Hoosier president defends tires

February 16, 1994|By Sandra McKee | Sandra McKee,Sun Staff Writer

DAYTONA BEACH, FLA — DAYTONA BEACH, Fla. -- The past week has been difficult for Hoosier Tire executives.

There have been three serious accidents here. Two of them resulted in the deaths of Winston Cup drivers Neil Bonnett and Rodney Orr, and the third put ARCA driver Mark Thompson in the hospital with three broken ribs.

The three cars that crashed were on Hoosier tires.

Yesterday, Hoosier Tire Co. president Robert Newton described the situation as "sad" but said he did not believe his company's tires played a part in the accidents.

"I've got 22 guys running them, and no one is unhappy with them," said Newton. "I talked to 20 of the drivers, and they all said nothing is wrong with them."

The Hoosier drivers include Daytona 500 pole sitter Loy Allen Jr., a rookie who clocked 190.158 mph.

Leo Mehl, director of worldwide racing for Goodyear, refused to criticize the rival tire company.

"I think the Hoosier tire is slightly narrower than our tire," Mehl said. "I know it's of great interest to everybody, but I'm really not in a position to make any comments about Hoosier Tire.

"We've been in this business for 25 years and we've been in situations that absolutely appeared it was one way and it turned out not to be that way. You've got to be extremely cautious when you make some kind of judgments."

Hoosier and Goodyear became involved in a heated competition onthe Winston Cup circuit in 1988-89, when both companies attempted to develop radial tires quickly. "I believe in '88, we rushed radial tires into production, thinking they were going to be safer and more competitive," said Mehl, adding that after a few years of development, the radials are more reliable.

Some drivers have said that they worry the competition to make faster tires could mean that safety is compromised.

"It's a tough call," said Dale Earnhardt. "I mean competition makes everybody better, but I'd prefer there would be just one tire company. I think it's safer and it would eliminate a lot of questions. I don't think any tire company would put an unsafe tire -- they can't afford to do that. But from the safety side of it, you hope you don't have the cut tires and the problems you had in '88."

Monday, after Orr's crash, competitors in the Winston Cup garages were trying to figure out why these accidents had happened. Many were looking for similarities among them, and pointed to the Hoosier Tires; a new, softer spring configuration makes cars bottom out easier and thus creates a dangerous, unstable situation; and drivers who lacked recent on-track experience.
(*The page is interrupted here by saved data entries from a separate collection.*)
(* ===== verification/Def.v ===== *)
(** [starlark/src/eval/compiler/def.rs], [eval/bc/compiler/def.rs], [InstrDef] of
    [eval/bc/instr_impl.rs] and the local slots of [eval/bc/frame.rs]: from the parameters of a
    [def] to the parameter list of the function it makes, and from a call to the slots that the
    body starts with. *)

From S2P Require Import Prelude Hashing TableMap FastString Symbol CodeMap.
From S2P Require Import DefParams OrdMap ParamSpec.

(** * Compiled parameters *)

Record ParameterName := mkParamName { pn_name : list byte; pn_captured : bool }.

(** Over types of annotations and of default values. *)
Inductive ParameterCompiled (TC T : Type) :=
| CompiledNormal (n : ParameterName) (ty : option TC) (default : option T)
| CompiledArgs (n : ParameterName) (ty : option TC)
| CompiledKwArgs (n : ParameterName) (ty : option TC).
Arguments CompiledNormal {TC T}. Arguments CompiledArgs {TC T}. Arguments CompiledKwArgs {TC T}.

Inductive ParamIsRequired := IsRequired | IsOptional.
#[global] Instance ParamIsRequired_eq_dec : EqDecision ParamIsRequired.
Proof. solve_decision. Defined.

Section compiled.
Context {TC T : Type}.
Implicit Types x : ParameterCompiled TC T.

(** The closure may have effects on a state [St]. *)
Definition map_expr {U St E} (f : St → T → result E (U * St)) (s : St) x :
    result E (ParameterCompiled TC U * St) :=
  match x with
  | CompiledNormal n o None => Ok (CompiledNormal n o None, s)
  | CompiledNormal n o (Some t) => '(u, s) ← f s t; Ok (CompiledNormal n o (Some u), s)
  | CompiledArgs n o => Ok (CompiledArgs n o, s)
  | CompiledKwArgs n o => Ok (CompiledKwArgs n o, s)
  end.
Definition accepts_positional x : bool := match x with CompiledNormal _ _ _ => true | _ => false end.
Definition name_ty x : ParameterName * option TC :=
  match x with CompiledNormal n t _ | CompiledArgs n t | CompiledKwArgs n t => (n, t) end.
Definition captured x : bool := pn_captured (name_ty x).1.
Definition has_type x : bool := match name_ty x with (_, Some _) => true | _ => false end.
Definition is_required_param x : ParamIsRequired :=
  match x with CompiledNormal _ _ None => IsRequired | _ => IsOptional end.
Definition is_star_or_star_star x : bool :=
  match x with CompiledArgs _ _ | CompiledKwArgs _ _ => true | _ => false end.
End compiled.

Record ParametersCompiled (TC T : Type) := mkCompiled {
  compiled_params : list (Spanned (ParameterCompiled TC T));
  compiled_indices : DefParamIndices;
}.
Arguments mkCompiled {TC T}. Arguments compiled_params {TC T}. Arguments compiled_indices {TC T}.

(** [+= 1] on [u32]; [as u32]. *)
Definition succ_u32 {E} (n : nat) : result E nat :=
  if (Z.of_nat (n + 1) <=? u32_max)%Z then Ok (n + 1) else Panic.
Definition u32_cast (n : nat) : nat := Z.to_nat (as_u32 (Z.of_nat n)).
Arguments succ_u32 : simpl never.
Arguments u32_cast : simpl never.

Section compiled_list.
Context {TC T : Type}.
Implicit Types ps : ParametersCompiled TC T.

(** The loops over the parameters. *)
Fixpoint map_exprs {U St E} (f : St → T → result E (U * St)) (s : St)
    (l : list (Spanned (ParameterCompiled TC T))) :
    result E (list (Spanned (ParameterCompiled TC U)) * St) :=
  match l with
  | [] => Ok ([], s)
  | p :: l =>
    '(x, s) ← map_expr f s (node p);
    '(l, s) ← map_exprs f s l;
    Ok (mkSpanned (span p) x :: l, s)
  end.
Definition count_exprs {E} ps : result E nat :=
  '(_, count) ← map_exprs (λ count _, count ← succ_u32 count; Ok ((), count)) 0 (compiled_params ps);
  Ok count.
Definition count_param_variables ps : comp nat := u32_try_from (length (compiled_params ps)).
Definition has_types ps : bool := existsb (λ p, has_type (node p)) (compiled_params ps).
Definition has_args_or_kwargs ps : bool :=
  existsb (λ p, is_star_or_star_star (node p)) (compiled_params ps).
Definition parameter_captures ps : list nat :=
  omap (λ '(i, p), if captured (node p) then Some (u32_cast i) else None)
    (imap pair (compiled_params ps)).
End compiled_list.

(** ** Compiling *)

(** A type annotation is what the type checker has made of it, if it has run. *)
Abbreviation TypeExpr Ty := (Spanned (option Ty)).

Section compiler.
Context {Cs Ty TC E T X : Type}.
(** Compiled types from types, and those that every value matches; the expression compiler,
    whose state is [Cs]; whether the binding of a parameter's name is captured. *)
Context (from_ty : Ty → TC) (is_runtime_wildcard : TC → bool).
Context (check_types : bool) (expr : Cs → E → result X (T * Cs)) (binding : list byte → bool).

Definition expr_for_type (e : option (TypeExpr Ty)) : result X (option (Spanned TC)) :=
  if negb check_types then Ok None else
  match e with
  | None => Ok None
  | Some e =>
    match node e with
    | None => Panic
    | Some ty =>
      let type_value := from_ty ty in
      if is_runtime_wildcard type_value then Ok None else Ok (Some (mkSpanned (span e) type_value))
    end
  end.

Definition parameter_name (ident : list byte) : ParameterName := mkParamName ident (binding ident).

Definition default_expr (c : Cs) (d : option E) : result X (option T * Cs) :=
  match d with None => Ok (None, c) | Some d => '(t, c) ← expr c d; Ok (Some t, c) end.
Definition parameter (c : Cs) (x : Spanned (DefParam (TypeExpr Ty) E)) :
    result X (Spanned (ParameterCompiled TC T) * Cs) :=
  let parameter_name := parameter_name (param_ident (node x)) in
  ty ← expr_for_type (param_ty (node x));
  let ty := node <$> ty in
  '(p, c) ←
    match param_kind (node x) with
    | KindRegular _ default_value =>
      '(d, c) ← default_expr c default_value; Ok (CompiledNormal parameter_name ty d, c)
    | KindArgs => Ok (CompiledArgs parameter_name ty, c)
    | KindKwargs => Ok (CompiledKwArgs parameter_name ty, c)
    end;
  Ok (mkSpanned (span x) p, c).
Fixpoint parameters (c : Cs) (l : list (Spanned (DefParam (TypeExpr Ty) E))) :
    result X (list (Spanned (ParameterCompiled TC T)) * Cs) :=
  match l with
  | [] => Ok ([], c)
  | x :: l => '(p, c) ← parameter c x; '(l, c) ← parameters c l; Ok (p :: l, c)
  end.
End compiler.

(** [DefCompiled::write_bc]: the default values are numbered in order, and each is written to
    the next of the slots allocated for them.  The writes are the pairs of expression and slot,
    in order; [first_slot] is where the allocated range starts. *)
Record WriteState (T : Type) := mkWrite {
  slots_i : list nat;
  value_count : nat;
  writes : list (T * nat);
}.
Arguments mkWrite {T}. Arguments slots_i {T}. Arguments value_count {T}. Arguments writes {T}.

Section write.
Context {TC T : Type}.

Definition write_default (s : WriteState T) (e : T) : comp (nat * WriteState T) :=
  match slots_i s with
  | [] => Panic
  | slot :: rest =>
    value_count' ← succ_u32 (value_count s);
    Ok (value_count' - 1, mkWrite rest value_count' (writes s ++ [(e, slot)]))
  end.
Definition write_bc (first_slot : nat) (ps : ParametersCompiled TC T) :
    comp (list (T * nat) * ParametersCompiled TC nat) :=
  how_many_slots_we_need ← count_exprs ps;
  '(params, s) ← map_exprs write_default (mkWrite (seq first_slot how_many_slots_we_need) 0 [])
                   (compiled_params ps);
  _ ← assert (length (slots_i s) =? 0);
  Ok (writes s, mkCompiled params (compiled_indices ps)).
End write.

(** * Making the function *)

Section instr_def.
Context (hash_of : list byte → StarlarkHashValue).
Context {V TC X TT : Type} `{HashTable (Symbol * nat) TT}.
(** [TypeCompiled::check_type], with the name of the argument. *)
Context (check_type : TC → V → list byte → result X ()).

(** The variables of the loop. *)
Record DefLoop := mkDefLoop {
  dl_parameters : ParametersSpecBuilder TT V;
  dl_parameter_types : list (nat * list byte * TC);
  dl_pop_index : nat;
}.

Definition def_step (indices : DefParamIndices) (pop : list V) (l : DefLoop) (i : nat)
    (x : ParameterCompiled TC nat) : result X DefLoop :=
  let i := u32_cast i in
  parameters ←
    if (i =? num_positional_only indices) && negb (is_star_or_star_star x)
    then lift (no_more_positional_only_args (dl_parameters l)) else Ok (dl_parameters l);
  parameters ←
    if (i =? num_positional indices) && negb (is_star_or_star_star x)
    then lift (no_more_positional_args parameters) else Ok parameters;
  let parameter_types :=
    match name_ty x with
    | (name, Some t) => dl_parameter_types l ++ [(i, pn_name name, t)]
    | (_, None) => dl_parameter_types l
    end in
  match x with
  | CompiledNormal n _ None =>
    b ← lift (required hash_of parameters (pn_name n)); Ok (mkDefLoop b parameter_types (dl_pop_index l))
  | CompiledNormal n ty (Some v) =>
    _ ← assert (v =? dl_pop_index l);
    value ← unwrap (pop !! dl_pop_index l);
    pop_index ← succ_u32 (dl_pop_index l);
    _ ← match ty with
        | Some _ => '(_, _, ty_compiled) ← unwrap (last parameter_types);
                    check_type ty_compiled value (pn_name n)
        | None => Ok ()
        end;
    b ← lift (defaulted hash_of parameters (pn_name n) value);
    Ok (mkDefLoop b parameter_types pop_index)
  | CompiledArgs _ _ => b ← lift (builder_args parameters); Ok (mkDefLoop b parameter_types (dl_pop_index l))
  | CompiledKwArgs _ _ => b ← lift (builder_kwargs parameters); Ok (mkDefLoop b parameter_types (dl_pop_index l))
  end.
Fixpoint def_loop (indices : DefParamIndices) (pop : list V) (l : DefLoop) (i : nat)
    (ps : list (Spanned (ParameterCompiled TC nat))) : result X DefLoop :=
  match ps with
  | [] => Ok l
  | p :: ps => l ← def_step indices pop l i (node p); def_loop indices pop l (i + 1) ps
  end.

(** [InstrDef]: the parameters and their types; [Def::new] stores both in the function. *)
Definition InstrDef_run (function_name : list byte) (params : ParametersCompiled TC nat) (pop : list V) :
    result X (ParametersSpec TT V * list (nat * list byte * TC)) :=
  b ← lift (ParametersSpec_with_capacity function_name (length (compiled_params params)));
  l ← def_loop (compiled_indices params) pop (mkDefLoop b [] 0) 0 (compiled_params params);
  _ ← assert (dl_pop_index l =? length pop);
  parameters ← lift (finish (dl_parameters l));
  Ok (parameters, dl_parameter_types l).
End instr_def.

(** * Calling the function *)

(** Local slots: reads and writes are not checked. *)
Section frame.
Context {V : Type} {E : Type}.
Implicit Types slots : list (option V).

Definition get_slot slots (i : nat) : result E (option V) :=
  match slots !! i with Some v => Ok v | None => UB end.
Definition frame_set_slot slots (i : nat) (v : V) : result E (list (option V)) :=
  if i <? length slots then Ok (<[i := Some v]> slots) else UB.
End frame.

(** [ValueCaptured]: the cell of a captured variable. *)
Class Captured (V : Type) := {
  new_captured : V → V;
  is_value_captured : V → bool;
}.

Inductive CallError (X : Type) :=
| BindingError (e : FunctionError)
| TypeError (e : X).
Arguments BindingError {X}. Arguments TypeError {X}.
Definition map_err {E E' A} (f : E → E') (m : result E A) : result E' A :=
  match m with Ok a => Ok a | Err e => Err (f e) | Fault x => Fault x end.

Section invoke.
Context {V TC X TT M S : Type} `{Values V} `{Captured V} `{HashTable (Symbol * nat) TT}.
Context `{OrdMap (list byte) V M} `{ArgSymbol TT V S}.
Context (check_type : TC → V → list byte → result X ()).
Implicit Types slots : list (option V).

Fixpoint check_parameter_types (types : list (nat * list byte * TC)) slots : result X () :=
  match types with
  | [] => Ok ()
  | (i, arg_name, ty) :: types =>
    o ← get_slot slots i;
    match o with
    | None => Panic
    | Some v => _ ← check_type ty v arg_name; check_parameter_types types slots
    end
  end.

Definition wrap_local_slot_captured slots (i : nat) : result X (list (option V)) :=
  o ← get_slot slots i;
  value ← unwrap o;
  _ ← assert (negb (is_value_captured value));
  frame_set_slot slots i (new_captured value).
Fixpoint wrap_captures (l : list nat) slots : result X (list (option V)) :=
  match l with
  | [] => Ok slots
  | i :: l => slots ← wrap_local_slot_captured slots i; wrap_captures l slots
  end.

(** [CopySlotFromParent], the slot of the child only: the values are in [captured]. *)
Fixpoint copy_parents (l : list (nat * V)) slots : result X (list (option V)) :=
  match l with
  | [] => Ok slots
  | (child, v) :: l => slots ← frame_set_slot slots child v; copy_parents l slots
  end.

(** [DefGen]. *)
Record Def := mkDef {
  def_parameters : ParametersSpec TT V;
  def_parameter_captures : list nat;
  def_parameter_types : list (nat * list byte * TC);
  def_parent : list nat;
  def_captured : list V;
}.

(** [invoke_impl] and [invoke_raw] up to the evaluation of the body, on the local slots of a
    new frame. *)
Definition invoke_raw_locals (d : Def) slots : result X (list (option V)) :=
  _ ← if length (def_parameter_types d) =? 0 then Ok ()
      else check_parameter_types (def_parameter_types d) slots;
  slots ← wrap_captures (def_parameter_captures d) slots;
  if length (def_captured d) =? 0 then Ok slots
  else copy_parents (zip (def_parent d) (def_captured d)) slots.
Definition invoke_locals (local_count : nat) (d : Def) (args : ArgumentsFull S V) :
    result (CallError X) (list (option V)) :=
  slots ← map_err BindingError (collect_inline (M:=M) (def_parameters d) args (replicate local_count None));
  map_err TypeError (invoke_raw_locals d slots).
End invoke.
"If there was a problem with the tires," said Newton, "don't you think there would be wholesale mutiny?"

Orr's car to run

John Page, who owns Orr's Goody's Dash Series car, said that after meeting with Beecher Orr, Rodney's father, they decided to run the Dash Series car in Friday's Florida 200 with former series champion Robert Huffman as the driver.

All cars in the Dash series run on Goodyear tires.

Page said the car will carry a large logo, "In Memory of Rodney Orr."

"This is something Beecher wanted and Beecher felt that it would be something Rodney would want," said Page. "We can think of no better way of honoring his memory than running Friday. Robert said he felt it was an honor that he was asked to take over the car for Rodney."

Michael Waltrip gets pole

Michael Waltrip won the pole for Saturday's Goody's 300 with a speed of 184.555 mph.

"I never had been to victory lane here before, and when I got down there, the gates were locked," said Waltrip, who was to collect the pole award there. "They finally got the keys and I walked in there and I had always wondered what it would been like and there were like two people there. I said, 'Hey, how y'all doing? My name is Michael and I'll be receiving some awards. I hope you enjoy it.' It was kind of like my whole career, basically, but I don't care."

His career has been overshadowed by that of his brother, Darrell Waltrip, a three-time Winston Cup champion.

Earnhardt mourns Bonnett

Earnhardt yesterday talked about the loss of Bonnett, a close friend.

"We've all suffered through the sorrow of the loss of Alan [Kulwicki] and Davey [Allison], but this is harder for me, because Neil was a really true friend," Earnhardt said. "Yet, I think seeing him here was the happiest I had seen him in the last three years."

Earnhardt said he is not concerned for his safety. "But I am concerned for my children, who are now all racing," he said.